Lemma batch_served_cons user auth users n0 k tr1 tr2 res :
  om_deleting user = false → Forall (writes_of (name_any user)) tr1 → current_cert tr1 user auth →
  applies tr1 = k → batch_served users (n0 + k) tr2 res →
  batch_served ((user, Some auth) :: users) n0 (tr1 ++ tr2) res.
Proof.
  intros Hdel Hw1 Hc1 Hk [Hw Hres]. split.
  - apply Forall_app. split; (eapply Forall_impl; [eassumption|]); cbn; intros e Hname name Hn.
    + exists user, auth. split; [|by apply Hname]. split; [by left|done].
    + destruct (Hname name Hn) as (u & a & Hl & ->). exists u, a. split; [|done].
      apply live_user_cons. by right.
  - intros n Hn. destruct (Hres n Hn) as [Hc ->]. rewrite applies_app. split; [|lia].
    intros u a [(-> & [= ->] & _)|Hu]%live_user_cons.
    + eapply current_cert_mono; [|done]. by apply list_subseteq_app_l.
    + eapply current_cert_mono; [|by apply Hc]. by apply list_subseteq_app_r.
Qed.

Lemma reissue_batch users n0 :
  all_runs (reissue_tls_user_cert_secrets users ca bundle n0) (batch_served users n0).
Proof.
  revert n0. induction users as [|[user auth] users IH]; intros n0; cbn [reissue_tls_user_cert_secrets].
  { split; [constructor|]. intros n [= <-]. split; [by intros ? ? [[]%not_elem_of_nil _]|].
    unfold applies. cbn. lia. }
  destruct (om_deleting user) eqn:Hdel; [|destruct auth as [auth|]].
  - eapply all_runs_mono; [|apply IH]. intros tr res. apply batch_served_same.
    intros u a. rewrite live_user_cons. naive_solver congruence.
  - apply all_runs_bind. eapply all_runs_mono; [|apply (ensure_user_cert_spec user auth)]. cbn beta.
    intros tr1 [st|e] [Hw1 Hres1].
    + destruct (Hres1 st eq_refl) as [Hc1 Hn1]. eapply all_runs_mono; [|apply IH].
      intros tr2 res. by apply batch_served_cons.
    + split; [|done]. rewrite app_nil_r. eapply Forall_impl; [exact Hw1|]. intros e' Hname name Hn.
      exists user, auth. split; [|by apply Hname]. split; [by left|done].
  - eapply all_runs_mono; [|apply IH]. intros tr res. apply batch_served_same.
    intros u a. rewrite live_user_cons. naive_solver congruence.
Qed.

(** The batch after a key change serves every user.  When the reissue of the
    users' certificates succeeds, each TLS user that is not being deleted has a
    certificate of the active clients CA, either issued for its name and stored
    with its key and the trust bundle, or found in its Secret, signed by that CA,
    outside the renewal window, with the bundle brought up to date; and the
    result counts the certificates that were issued.  No other Secret is written,
    also when the batch fails. *)
Theorem reissue_serves_users users n0 :
  all_runs (reissue_tls_user_cert_secrets users ca bundle n0) (batch_served users n0).
Proof. apply reissue_batch. Qed.

(** Neither a user's certificate nor the operator's merges an annotation. *)
Definition quiet_tls (c : tls_call) : Prop := match c with OnCa c => merges c = false | _ => True end.

Lemma ensure_user_cert_only user auth :
  only quiet_tls (ensure_user_cert_secret user ca bundle auth).
Proof.
  unfold ensure_user_cert_secret, get_opt, usable, keep, issue_user_cert, apply_secret, kube.
  only_calls; done.
Qed.

Lemma reissue_only users n0 : only quiet_tls (reissue_tls_user_cert_secrets users ca bundle n0).
Proof.
  revert n0. induction users as [|[user auth] users IH]; intros n0; cbn [reissue_tls_user_cert_secrets]; [done|].
  destruct (om_deleting user), auth as [auth|]; try apply IH.
  apply only_bind; [apply ensure_user_cert_only|]. intros [st|e]; [apply IH|done].
Qed.

Lemma operator_cert_only (kafka : KafkaCas) :
  only quiet_tls (ensure_operator_cert_secret kafka ca bundle).
Proof.
  unfold ensure_operator_cert_secret, get_opt, usable, keep, issue_user_cert, apply_secret, kube.
  only_calls; done.
Qed.

(** The operator's identity does not take over a Secret of someone else. *)
Lemma operator_identity_protected (kafka : KafkaCas) :
  all_runs (ensure_operator_cert_secret kafka ca bundle) (λ tr _,
    ∀ e, e ∈ tr → is_Some (written_secret e) →
    ∃ existing, ev (resp := tls_resp)
        (OnCa (GetSecret (operator_secret_name (name_any (kc_meta kafka))))) (Ok existing) ∈ tr ∧
      from_option is_operator_identity_secret true existing = true).
Proof.
  unfold all_runs, ensure_operator_cert_secret, get_opt, usable, keep, issue_user_cert, apply_secret, kube.
  run_cases; cbn [map_err app] in *; simplify_eq; intros ev0 Hev [name Hname];
    first [ exfalso; clear -Hev Hname; by (log_mem Hev; subst; cbn in Hname)
          | eexists; split; [in_log|]; cbn in *; by rewrite ?negb_false_iff in * ].
Qed.
End current.

Section active.
Context `{TimeOps Time} `{X509} `{UserX509}.

(** The user's certificate is one of the CA that a run of [reconcile_ca] for the
    clients CA, which does not advance its rotation, gave as active. *)
Definition active_cert (kafka : KafkaCas) (tr : list (event tls_resp)) (user : object_meta)
    (auth : TlsAuth) : Prop :=
  ∃ now tr1 tr2 oc,
    ev (resp := tls_resp) NowUtc now ∈ tr ∧ tr2 ⊆ tr ∧ Forall2 (lifted OnCa (λ _ x, x)) tr1 tr2 ∧
    runs (reconcile_ca (Time := Time) kafka Clients false false false now) tr1 (Ok oc) ∧
    current_cert (signing_material oc) (trust_bundle_pem oc) tr user auth.

Lemma active_cert_mono kafka tr tr' user auth :
  tr ⊆ tr' → active_cert kafka tr user auth → active_cert kafka tr' user auth.
Proof.
  intros Hs (now & tr1 & tr2 & oc & Hn & H2 & Hl & Hr & Hc). exists now, tr1, tr2, oc.
  split_and!; [auto|by etrans|done..|by eapply current_cert_mono].
Qed.

Lemma reconcile_user_cert_spec user kafka auth :
  all_runs (reconcile_user_cert_secret (Time := Time) user kafka auth) (λ tr res,
    ∀ st, res = Ok st → active_cert kafka tr user auth).
Proof.
  unfold reconcile_user_cert_secret. apply all_runs_bind. intros now. cbn [app].
  apply all_runs_bind. eapply all_runs_mono; [|apply all_runs_lift, all_runs_runs].
  cbn beta. intros tr2 [oc|e] (tr1 & Hl & Hr); [|by intros ?].
  eapply all_runs_mono; [|apply ensure_user_cert_spec]. intros tr3 res [_ Hres] st Hst.
  destruct (Hres st Hst) as [Hc _]. exists now, tr1, tr2, oc. split_and!; [by left| |done|done|].
  - intros e He. apply list_elem_of_further, elem_of_app. by left.
  - eapply current_cert_mono; [|exact Hc]. intros e He. apply list_elem_of_further, elem_of_app. by right.
Qed.
End active.
Lemma seq_Ok (a b : result unit ValidationError) : (if? a in b) = Ok tt ↔ a = Ok tt ∧ b = Ok tt.
Proof. destruct a as [[]|]; naive_solver. Qed.

Lemma try_each_Ok {A} (f : A → result unit ValidationError) l :
  try_each f l = Ok tt ↔ ∀ x, x ∈ l → f x = Ok tt.
Proof.
  induction l as [|x l IH]; cbn [try_each].
  - split; [intros _ x Hx; by apply elem_of_nil in Hx|done].
  - rewrite seq_Ok, IH. setoid_rewrite elem_of_cons. naive_solver.
Qed.

(** ** What validation promises *)
Section spec.
Context {Time : Type} (rule_parses : string → bool) (time_eqb : Time → Time → bool).
#[local] Notation Listener := (Listener Time).
Implicit Types (l : Listener) (ls : list Listener).

(** An OAuth configuration is of one mode, with what that mode needs and nothing
    of the other. *)
Definition jwt_mode (c : ListenerAuthenticationOAuth) : Prop :=
  (∃ uri, jwks_endpoint_uri c = Some uri ∧ http_scheme uri = true) ∧
  introspection_endpoint_uri c = None ∧ user_info_endpoint_uri c = None ∧
  client_id c = None ∧ client_secret c = None ∧ introspection_http_timeout_seconds c = None.

Definition introspection_mode (c : ListenerAuthenticationOAuth) : Prop :=
  jwks_endpoint_uri c = None ∧ is_Some (introspection_endpoint_uri c) ∧ is_Some (client_id c) ∧
  is_Some (client_secret c) ∧ valid_token_type c = None ∧
  jwks_min_refresh_pause_seconds c = None ∧ jwks_expiry_seconds c = None ∧
  jwks_ignore_key_use c = None.

Definition oauth_ok (c : ListenerAuthenticationOAuth) : Prop :=
  (if access_token_is_jwt c then jwt_mode c else introspection_mode c) ∧
  valid_issuer_uri c ≠ "" ∧ (∀ s, jwks_refresh_seconds c = Some s → 30 ≤ s).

● ● ● ● ●

Problem to work on: Your answer is the line containing "(∃ uri, jwks_endpoint_uri" plus every line after it through the end of the entries, given again exactly and alone.

Result for this task:
  (∃ uri, jwks_endpoint_uri c = Some uri ∧ http_scheme uri = true) ∧
  introspection_endpoint_uri c = None ∧ user_info_endpoint_uri c = None ∧
  client_id c = None ∧ client_secret c = None ∧ introspection_http_timeout_seconds c = None.

Definition introspection_mode (c : ListenerAuthenticationOAuth) : Prop :=
  jwks_endpoint_uri c = None ∧ is_Some (introspection_endpoint_uri c) ∧ is_Some (client_id c) ∧
  is_Some (client_secret c) ∧ valid_token_type c = None ∧
  jwks_min_refresh_pause_seconds c = None ∧ jwks_expiry_seconds c = None ∧
  jwks_ignore_key_use c = None.

Definition oauth_ok (c : ListenerAuthenticationOAuth) : Prop :=
  (if access_token_is_jwt c then jwt_mode c else introspection_mode c) ∧
  valid_issuer_uri c ≠ "" ∧ (∀ s, jwks_refresh_seconds c = Some s → 30 ≤ s).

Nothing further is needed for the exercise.